Excerpts from a dataset:
+ + + +

(** C5: for a mapping string of 26 characters drawn from A-Z,
    [Reflector(mappings)] raises the [ValueError] that names a pair x, y
    with mapping(x) = y and mapping(y) != x exactly when the mapping is not
    an involution, and returns a reflector exactly when it is one; the
    error comes from the constructor itself.  Every reflector so
    constructed satisfies reflect(reflect(x)) = x for all 26 letters. *)
Theorem C5_reflector_validated (s : str) :
  length s = 26%nat -> is_alphabetic s = true ->
  ((exists x y,
      Reflector_init s = Raise (ValueError (invalid_mapping x y)) /\
      In x ALPHABET /\ mapping_of s x = Some y /\ mapping_of s y <> Some x)
   <-> (exists x, In x ALPHABET /\ mapping_twice s x <> Some x)) /\
  ((exists R, Reflector_init s = Ok R)
   <-> (forall x, In x ALPHABET -> mapping_twice s x = Some x)) /\
  (forall R, Reflector_init s = Ok R ->
     forall x, In x ALPHABET ->
       exists y, In y ALPHABET /\
         Reflector_getitem R x = Ok y /\ Reflector_getitem R y = Ok x).
Proof.
  intros Hlen Hs.
  split; [|split].
  - destruct (Reflector_init_cases s Hlen Hs)
      as [[Hrun Hinv] | [x [y [Hrun [Hx [Hxy Hyx]]]]]].
    + split.
      * intros [x [y [H _]]]. rewrite Hrun in H. discriminate.
      * intros [x [Hx H]]. elim H. now apply Hinv.
    + split.
      * intros _. exists x. split; [assumption|].
        unfold mapping_twice. now rewrite Hxy.
      * intros _. exists x, y. now repeat split.
  - destruct (Reflector_init_cases s Hlen Hs)
      as [[Hrun Hinv] | [x [y [Hrun [Hx [Hxy Hyx]]]]]].
    + split; [intros _; exact Hinv | intros _; eexists; exact Hrun].
    + split.
      * intros [R H]. rewrite Hrun in H. discriminate.
      * intros H. specialize (H x Hx). unfold mapping_twice in H.
        rewrite Hxy in H. contradiction.
  - intros R HR. exact (Reflector_init_wf s R Hlen HR).
Qed.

+ + + +

- What is required -
Using the entries above, return exactly the lines from the line with "split; [|split]." to the line with "rewrite Hxy in H. contradiction.", counting both of those lines.

- Answer box -
  split; [|split].
  - destruct (Reflector_init_cases s Hlen Hs)
      as [[Hrun Hinv] | [x [y [Hrun [Hx [Hxy Hyx]]]]]].
    + split.
      * intros [x [y [H _]]]. rewrite Hrun in H. discriminate.
      * intros [x [Hx H]]. elim H. now apply Hinv.
    + split.
      * intros _. exists x. split; [assumption|].
        unfold mapping_twice. now rewrite Hxy.
      * intros _. exists x, y. now repeat split.
  - destruct (Reflector_init_cases s Hlen Hs)
      as [[Hrun Hinv] | [x [y [Hrun [Hx [Hxy Hyx]]]]]].
    + split; [intros _; exact Hinv | intros _; eexists; exact Hrun].
    + split.
      * intros [R H]. rewrite Hrun in H. discriminate.
      * intros H. specialize (H x Hx). unfold mapping_twice in H.
        rewrite Hxy in H. contradiction.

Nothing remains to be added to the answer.